Read Saving the World Page 9


  “Doña Isabel!” the boys were calling out my name. If nothing else, my boys now needed me more than ever. Some good might still come of what I had done for my own reasons. I kissed my little Benito’s head and whispered, “Here we go!” No matter that Don Francisco had recorded the wrong name in the official documents. I had wanted a whole new life, so why not have a new name to go with it? Up the swaying gangway I climbed, toward the sloping deck where my boys and Don Francisco were waiting for me.

  3

  Alma turns into their driveway after seeing Richard off at the airport, and the sight of their house gives her a hollowed-out feeling in the gut. On the radio, the guys on Car Talk are having a grand old time. Do they ever get depressed? she wonders.

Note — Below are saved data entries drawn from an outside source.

(** * openview / flask_backend: the chat and recommendation handlers

    A shallow embedding of [flask_backend/app copy.py]: the session-scoped
    conversation history ([get_history], [add_message], the reset done by
    [index]), the chat handler and the recommendation handler with its
    prompt, together with the properties the specification states about
    them.

    Python values are modelled as data, the Flask session as a finite map,
    and the handlers as programs in a small monad that threads the session,
    propagates exceptions and records each call to the completion client. *)

From Stdlib Require Import ZArith NArith QArith List String Ascii DecimalString.
From Stdlib Require Import Floats.SpecFloat.
From stdpp Require Import base option list gmap.

Import ListNotations.
Local Open Scope N_scope.
Local Open Scope list_scope.

(** ** Python strings

    A Python [str] is a sequence of Unicode code points. *)

Definition codepoint : Type := N.
Definition pystr : Type := list codepoint.

(** Source literals are written in UTF-8; [decode_utf8] reads the bytes of
    a literal back into code points.  [need] counts the continuation bytes
    still expected and [acc] holds the bits read so far. *)
Fixpoint decode_utf8 (acc : N) (need : nat) (bs : list N) : pystr :=
  match bs with
  | [] => []
  | b :: bs' =>
      match need with
      | O =>
          if b <? 128 then b :: decode_utf8 0 0 bs'
          else if b <? 224 then decode_utf8 (b - 192) 1 bs'
          else if b <? 240 then decode_utf8 (b - 224) 2 bs'
          else decode_utf8 (b - 240) 3 bs'
      | S O => (acc * 64 + (b - 128)) :: decode_utf8 0 0 bs'
      | S n => decode_utf8 (acc * 64 + (b - 128)) n bs'
      end
  end.

Definition lit (s : string) : pystr :=
  decode_utf8 0 0 (map N_of_ascii (list_ascii_of_string s)).

(** The characters [str.strip()] removes when called without argument:
    those for which [str.isspace] holds. *)
Definition isspace (c : codepoint) : bool :=
  ((9 <=? c) && (c <=? 13)) || ((28 <=? c) && (c <=? 31)) || (c =? 32)
  || (c =? 0x85) || (c =? 0xA0) || (c =? 0x1680)
  || ((0x2000 <=? c) && (c <=? 0x200A))
  || (c =? 0x2028) || (c =? 0x2029) || (c =? 0x202F) || (c =? 0x205F)
  || (c =? 0x3000).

Does one brother ever turn to the other and say, Jesus, I can’t go on and talk about carburetors, not today, I can’t!

  Their house looms before her, a lot of wood, a lot of glass, very Vermont. They bought it from a couple who were divorcing after doing the usual crazy thing: Having marital troubles? Have a baby. Build a house. Alma remembers, now that she is about to go into it alone, that she didn’t want to buy it. That she thought it was bad luck to buy a house from a couple that hadn’t made it, that Richard had talked her into it, as he often did, by being reasonable. The house was cheap, considering the state’s increasingly expensive real-estate market. “The chicifying of Vermont,” Tera calls it. For weeks after they moved in, Alma did cleansings while Richard was at the office. Cleansings don’t have a lifetime guarantee, she is thinking. Maybe she should begin by cleansing the house again before she tries to write a novel in it?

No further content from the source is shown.